Ovshinsky wrote the Movie-of-the-Week script PJ and the Dragon for Longbow Productions, and in 1998 earned a Best Screenplay Writer Award – Honorable Mention from the New York International Independent Film and Video Festival for The Keyman.

Ovshinsky hosted the weekend talk shows Spare Change and Night Call. His talk show Harvey O on the Metro was later broadcast on Detroit public radio station WDET-FM.

Ovshinsky has taught at Detroit Public Schools as a Writer-in-Residence with InsideOut Literary Arts, a literary arts project for students that places professional writers in Detroit schools. He has also taught at the College for Creative Studies, Wayne State University, Madonna University, and Washtenaw Community College, and has guest lectured about creativity and storytelling at the University of Michigan, Michigan State University, Eastern Michigan University, and Schoolcraft College.

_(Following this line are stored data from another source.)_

(* ===== verification/SandboxFiles.v ===== *)
(** * The files of a sandbox, across crashes

    [crates/shuru-node/src/serve/sandboxes.rs]: how the directory of a sandbox
    is made, its record and config replaced, its disk restored, parked and
    removed, so that a crash of the host never leaves one that looks complete
    and is not.

    Names are those the code builds, by constructor. A program is a tree of
    file system calls, each of which may fail; a crash may come before any of
    them. A crash may undo the last changes of a directory since it was
    synced, of each directory on its own, and a file whose bytes were not
    synced may hold anything. *)

From stdpp Require Import gmap.
From S2P Require Import Prelude Cas.

(** ** File system *)

(** [<id>], [.<id>.partial], [.<id>.deleted]; [sandbox.json], [config.json] and
    their partial files; [disk]; a file of [import]; [<name>.disk] and its
    partial file of [parked]. *)
Inductive Name :=
  | NId (id : nat) | NPartial (id : nat) | NDeleted (id : nat)
  | NRecord | NRecordPartial | NConfig | NConfigPartial | NDisk
  | NFile (n : nat) | NParked (n : nat) | NParkedPartial (n : nat).
#[export] Instance Name_eq_dec : EqDecision Name.
Proof. solve_decision. Defined.
#[export] Instance Name_countable : Countable Name.
Proof.
  refine (inj_countable' (fun n => match n with
      | NId i => (0, i)%nat | NPartial i => (1, i)%nat | NDeleted i => (2, i)%nat | NRecord => (3, 0)%nat
      | NRecordPartial => (4, 0)%nat | NConfig => (5, 0)%nat | NConfigPartial => (6, 0)%nat
      | NDisk => (7, 0)%nat | NFile i => (8, i)%nat | NParked i => (9, i)%nat | NParkedPartial i => (10, i)%nat end)
    (fun p => match p with
      | (0, i)%nat => NId i | (1, i)%nat => NPartial i | (2, i)%nat => NDeleted i | (3, _)%nat => NRecord
      | (4, _)%nat => NRecordPartial | (5, _)%nat => NConfig | (6, _)%nat => NConfigPartial | (7, _)%nat => NDisk
      | (8, i)%nat => NFile i | (9, i)%nat => NParked i | (_, i) => NParkedPartial i end) _).
  by intros [].
Defined.

Inductive FNode := FileAt (i : nat) | DirAt (d : nat).
#[export] Instance FNode_eq_dec : EqDecision FNode.
Proof. solve_decision. Defined.
Notation Entries := (gmap Name FNode).

(** A directory: its names, and what they were since it was last synced. *)
Record Dir := MkDir { d_now : Entries; d_past : list Entries }.
(** A file: its bytes, and whether they are on disk. *)
Record Bytes := MkBytes { f_data : bytes; f_synced : bool }.
Record FS := MkFS { fs_dirs : gmap nat Dir; fs_files : gmap nat Bytes; fs_next : nat }.

(** The state directories. *)
Definition SANDBOXES : nat := 0.
Definition IMPORT : nat := 1.
Definition PARKED : nat := 2.

(** A state directory, a name in one, or a name in a directory of one. *)
Inductive Loc := Top (d : nat) | At (d : nat) (n : Name) | In (d : nat) (sub n : Name).

Definition entry (fs : FS) (d : nat) (n : Name) : option FNode := D ← fs_dirs fs !! d; d_now D !! n.
(** The directory a path leads to, and the name in it. *)
Definition parent (fs : FS) (l : Loc) : option (nat * Name) :=
  match l with
  | Top _ => None
  | At d n => _ ← fs_dirs fs !! d; Some (d, n)
  | In d sub n =>
      match entry fs d sub with
      | Some (DirAt d') => _ ← fs_dirs fs !! d'; Some (d', n)
      | _ => None
      end
  end.
Definition resolve_at (fs : FS) (l : Loc) : option FNode :=
  match l with
  | Top d => _ ← fs_dirs fs !! d; Some (DirAt d)
  | _ => p ← parent fs l; entry fs p.1 p.2
  end.

Definition edit (f : Entries -> Entries) (d : nat) (fs : FS) : FS :=
  MkFS (alter (fun D => MkDir (f (d_now D)) (d_now D :: d_past D)) d (fs_dirs fs)) (fs_files fs) (fs_next fs).
Definition set_file (i : nat) (f : Bytes) (fs : FS) : FS := MkFS (fs_dirs fs) (<[ i := f ]> (fs_files fs)) (fs_next fs).
Definition new_file (fs : FS) : FS :=
  MkFS (fs_dirs fs) (<[ fs_next fs := MkBytes [] false ]> (fs_files fs)) (S (fs_next fs)).
Definition new_dir (fs : FS) : FS :=
  MkFS (<[ fs_next fs := MkDir ∅ [] ]> (fs_dirs fs)) (fs_files fs) (S (fs_next fs)).

Inductive Call :=
  | Mkdir (l : Loc)
  | Create (l : Loc)
  | Open (l : Loc)
  | Write (i : nat) (data : bytes)
  | CloneFrom (i : nat) (src : nat)
  | Size (i : nat)
  | SetLen (i : nat) (size : nat)
  | Sync (i : nat)
  | Rename (from to : Loc)
  | Remove (l : Loc)
  | RemoveAll (l : Loc).

(** How a call goes: whether it works, what a write that does not leaves in
    the file, and the order in which the names of a removed directory go,
    which is as far as a removal that fails got. A crash in the middle of a
    call is one after it failed there. *)
Record Outcome := MkOutcome { o_ok : bool; o_left : bytes; o_order : list Name }.

(** A handle or a size, or the error. *)
Inductive Answer := Got (i : nat) | NotFound | Refused.

Definition write (i : nat) (data : bytes) (o : Outcome) (fs : FS) : FS * Answer :=
  match fs_files fs !! i with
  | Some _ => if o_ok o then (set_file i (MkBytes data false) fs, Got i)
              else (set_file i (MkBytes (o_left o) false) fs, Refused)
  | None => (fs, Refused)
  end.

(** Whether [x] may take the place of [old]: a file of a file, a directory of
    an empty one. *)
Definition replaces (fs : FS) (x : FNode) (old : option FNode) : bool :=
  match x, old with
  | _, None | FileAt _, Some (FileAt _) => true
  | DirAt _, Some (DirAt d) => if fs_dirs fs !! d is Some D then bool_decide (d_now D = ∅) else false
  | _, _ => false
  end.

Definition call (c : Call) (o : Outcome) (fs : FS) : FS * Answer :=
  match c with
  | Mkdir l =>
      match parent fs l with
      | Some (d, n) =>
          if entry fs d n is Some _ then (fs, Refused)
          else if o_ok o then (edit <[ n := DirAt (fs_next fs) ]> d (new_dir fs), Got (fs_next fs)) else (fs, Refused)
      | None => (fs, NotFound)
      end
  | Create l =>
      match parent fs l with
      | Some (d, n) =>
          if entry fs d n is Some _ then (fs, Refused)
          else if o_ok o then (edit <[ n := FileAt (fs_next fs) ]> d (new_file fs), Got (fs_next fs)) else (fs, Refused)
      | None => (fs, NotFound)
      end
  | Open l =>
      match resolve_at fs l with
      | Some (FileAt i | DirAt i) => if o_ok o then (fs, Got i) else (fs, Refused)
      | None => (fs, NotFound)
      end
  | Write i data => write i data o fs
  | CloneFrom i src => if fs_files fs !! src is Some f then write i (f_data f) o fs else (fs, Refused)
  | Size i => if fs_files fs !! i is Some f then if o_ok o then (fs, Got (length (f_data f))) else (fs, Refused) else (fs, Refused)
  | SetLen i size =>
      match fs_files fs !! i with
      | Some f => if o_ok o then (set_file i (MkBytes (resize size (z2b 0) (f_data f)) false) fs, Got i) else (fs, Refused)
      | None => (fs, Refused)
      end
  | Sync i =>
      if negb (o_ok o) then (fs, Refused) else
      match fs_files fs !! i, fs_dirs fs !! i with
      | Some f, _ => (set_file i (MkBytes (f_data f) true) fs, Got i)
      | None, Some D => (MkFS (<[ i := MkDir (d_now D) [] ]> (fs_dirs fs)) (fs_files fs) (fs_next fs), Got i)
      | None, None => (fs, Refused)
      end
  | Rename from to =>
      match parent fs from, parent fs to, resolve_at fs from with
      | Some (d, n), Some (d', n'), Some x =>
          if o_ok o && replaces fs x (entry fs d' n') then (edit <[ n' := x ]> d' (edit (delete n) d fs), Got 0)
          else (fs, Refused)
      | _, _, _ => (fs, NotFound)
      end
  | Remove l =>
      match parent fs l, resolve_at fs l with
      | Some (d, n), Some (FileAt _) => if o_ok o then (edit (delete n) d fs, Got 0) else (fs, Refused)
      | Some _, Some (DirAt _) => (fs, Refused)
      | _, _ => (fs, NotFound)
      end
  | RemoveAll l =>
      match parent fs l, resolve_at fs l with
      | Some (d, n), Some (DirAt d') =>
          let fs := foldl (fun fs n => edit (delete n) d' fs) fs (o_order o) in
          if o_ok o then (edit (delete n) d fs, Got 0) else (fs, Refused)
      | Some _, Some (FileAt _) => (fs, Refused)
      | _, _ => (fs, NotFound)
      end
  end.

(** ** Programs *)

Inductive prog (A : Type) : Type :=
  | Ret (a : A)
  | Do (c : Call) (k : Answer -> prog A).
Arguments Ret {A} a.
Arguments Do {A} c k.

Fixpoint bind {A B} (p : prog A) (f : A -> prog B) : prog B :=
  match p with Ret a => f a | Do c k => Do c (fun r => bind (k r) f) end.

(** [c?]: goes on with the handle, or answers the error. *)
Definition tryc {A} (c : Call) (k : nat -> prog (option A)) : prog (option A) :=
  Do c (fun r => match r with Got i => k i | _ => Ret None end).
(** [let _ = c] *)
Definition ignore {A} (c : Call) (k : prog A) : prog A := Do c (fun _ => k).
(** [p?] *)
Definition andthen {A B} (p : prog (option A)) (k : A -> prog (option B)) : prog (option B) :=
  bind p (fun r => match r with Some a => k a | None => Ret None end).
Notation "'let*' x ':=' c 'in' k" := (tryc c (fun x => k)) (at level 10, x name, c at level 100, k at level 200) : shuru_scope.
Notation "c ';;*' k" := (ignore c k) (at level 60, right associativity) : shuru_scope.

(** A run: each call goes as the next of [os] says, and a crash comes before
    call number [n]. *)
Fixpoint exec {A} (n : nat) (os : list Outcome) (p : prog A) (fs : FS) : FS * option A :=
  match p, n with
  | Ret a, _ => (fs, Some a)
  | Do _ _, O => (fs, None)
  | Do c k, S n => let '(fs, r) := call c (default (MkOutcome true [] []) (head os)) fs in exec n (tail os) (k r) fs
  end.

(** What a crash leaves. *)
Record Disk := MkDisk { k_dirs : gmap nat Entries; k_files : gmap nat bytes }.

(** Each directory is as it was at some moment since it was last synced. Bytes
    that were synced are there. *)
Definition after_crash (fs : FS) (k : Disk) : Prop :=
  (forall d D, fs_dirs fs !! d = Some D -> exists E, k_dirs k !! d = Some E /\ E ∈ d_now D :: d_past D) /\
  (forall i f, fs_files fs !! i = Some f -> f_synced f = true -> k_files k !! i = Some (f_data f)).

(** The bytes of the file of that name in directory [d]. *)
Definition reads (k : Disk) (d : nat) (n : Name) : option bytes :=
  E ← k_dirs k !! d; x ← E !! n; match x with FileAt i => k_files k !! i | DirAt _ => None end.
Definition subdir (k : Disk) (d : nat) (n : Name) : option nat :=
  E ← k_dirs k !! d; x ← E !! n; match x with DirAt d' => Some d' | FileAt _ => None end.

(** ** What the daemon does *)

Section sandbox.
Context (id : nat).

Definition dir : Loc := At SANDBOXES (NId id).
Definition staging : Loc := At SANDBOXES (NPartial id).
Definition grave : Loc := At SANDBOXES (NDeleted id).
Definition in_dir (n : Name) : Loc := In SANDBOXES (NId id) n.
Definition in_staging (n : Name) : Loc := In SANDBOXES (NPartial id) n.

(** [File::open(dir)?.sync_all()?] *)
Definition sync_at {A} (l : Loc) (k : prog (option A)) : prog (option A) :=
  let* d := Open l in let* _ := Sync d in k.

(** [replace_json] of [name] in the directory of the sandbox, through a file
    synced under [partial]. *)
Definition written_json (name partial : Name) (value : bytes) : prog (option unit) :=
  let* i := Create (in_dir partial) in let* _ := Write i value in let* _ := Sync i in
  let* _ := Rename (in_dir partial) (in_dir name) in sync_at dir (Ret (Some tt)).
Definition replace_json (name partial : Name) (value : bytes) : prog (option unit) :=
  Remove (in_dir partial) ;;*
  bind (written_json name partial value) (fun written =>
    if written is Some u then Ret (Some u) else Remove (in_dir partial) ;;* Ret None).

(** The record with its boot, as [serde_json] writes it. *)
Context (record_json : Z -> bytes).

Definition save_boot (boot : Z) : prog (option unit) := replace_json NRecord NRecordPartial (record_json boot).

Definition restore_disk (boot : Z) (from : Loc) : prog (option unit) :=
  andthen (save_boot boot) (fun _ =>
    sync_at from (let* _ := Rename from (in_dir NDisk) in sync_at dir (Ret (Some tt)))).

(** [clone_file]: the handle of the copy. *)
Definition clone_file {A} (src dst : Loc) (k : nat -> prog (option A)) : prog (option A) :=
  let* from := Open src in let* to := Create dst in let* _ := CloneFrom to from in k to.

(** The answer is the size of the copy. *)
Definition copied_disk (n : nat) : prog (option nat) :=
  clone_file (in_dir NDisk) (At PARKED (NParkedPartial n)) (fun copy =>
    let* _ := Sync copy in let* size := Size copy in
    let* _ := Rename (At PARKED (NParkedPartial n)) (At PARKED (NParked n)) in
    sync_at (Top PARKED) (Ret (Some size))).
Definition park_copy (n : nat) : prog (option nat) :=
  Remove (At PARKED (NParkedPartial n)) ;;*
  bind (copied_disk n) (fun copied =>
    if copied is Some size then Ret (Some size) else Remove (At PARKED (NParkedPartial n)) ;;* Ret None).

(** Where the disk of a new sandbox comes from: a copy of the file [path],
    grown to [size], or the file itself. *)
Inductive NewDisk := Base (path : Loc) (size : nat) | Import (path : Loc).

Definition grow {A} (disk : nat) (size : nat) (k : prog (option A)) : prog (option A) :=
  let* len := Size disk in
  if (len <? size)%nat then let* _ := SetLen disk size in let* _ := Sync disk in k else k.

Definition make_disk {A} (disk : NewDisk) (k : nat -> prog (option A)) : prog (option A) :=
  match disk with
  | Base path size => clone_file path (in_staging NDisk) (fun i => grow i size (k i))
  | Import path => let* _ := Rename path (in_staging NDisk) in let* i := Open (in_staging NDisk) in k i
  end.
(** All is synced, then the staging directory gets its name. *)
Definition make_sync (disk file config_file : nat) : prog (option unit) :=
  let* _ := Sync disk in let* _ := Sync file in let* _ := Sync config_file in
  sync_at staging (let* _ := Rename staging dir in sync_at (Top SANDBOXES) (Ret (Some tt))).
Definition make_inner (disk : NewDisk) (config : bytes) : prog (option unit) :=
  let* file := Create (in_staging NRecord) in let* _ := Write file (record_json 0) in
  let* config_file := Create (in_staging NConfig) in let* _ := Write config_file config in
  make_disk disk (fun disk => make_sync disk file config_file).
Definition make (disk : NewDisk) (config : bytes) : prog (option unit) :=
  let* _ := Mkdir staging in
  bind (make_inner disk config) (fun made =>
    if made is Some u then Ret (Some u) else
    let clean := RemoveAll staging ;;* Ret None in
    match disk with Import path => Rename (in_staging NDisk) path ;;* clean | Base _ _ => clean end).

(** [bury]: aside first, which a crash leaves for the next start to finish. *)
Definition bury : prog (option unit) :=
  Do (Rename dir grave) (fun renamed =>
    andthen (match renamed with
             | Got _ => sync_at (Top SANDBOXES) (Ret (Some tt))
             | NotFound => Ret (Some tt)
             | Refused => Ret None
             end) (fun _ => RemoveAll grave ;;* Ret (Some tt))).

(** What [load] does with what an unfinished create or delete left. *)
Definition load_clean : prog unit := RemoveAll staging ;;* RemoveAll grave ;;* Ret tt.

(** The files of [create_now], where [started] is whether the VM started: after
    an error an imported disk goes back, and what was made is buried. *)
Definition uncreate (disk : NewDisk) : prog (option unit) :=
  match disk with
  | Import path => Rename (in_dir NDisk) path ;;* bind bury (fun _ => Ret None)
  | Base _ _ => bind bury (fun _ => Ret None)
  end.
Definition create_now (disk : NewDisk) (config : bytes) (started : bool) : prog (option unit) :=
  bind (make disk config) (fun made =>
    match made with Some u => if started then Ret (Some u) else uncreate disk | None => uncreate disk end).
End sandbox.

Ovshinsky’s mother was Norma Marks, an art teacher. His father was autodidact inventor Stanford R. Ovshinsky. Ovshinsky met his wife, Cathie Kurek-Ovshinsky, at Detroit’s Lafayette Clinic when she was a psychiatric nurse and he was a conscientious objector during the Vietnam War.

Harvey Ovshinsky’s life and work is documented in the Harvey K. Ovshinsky Collection housed at the Bentley Historical Library at the University of Michigan.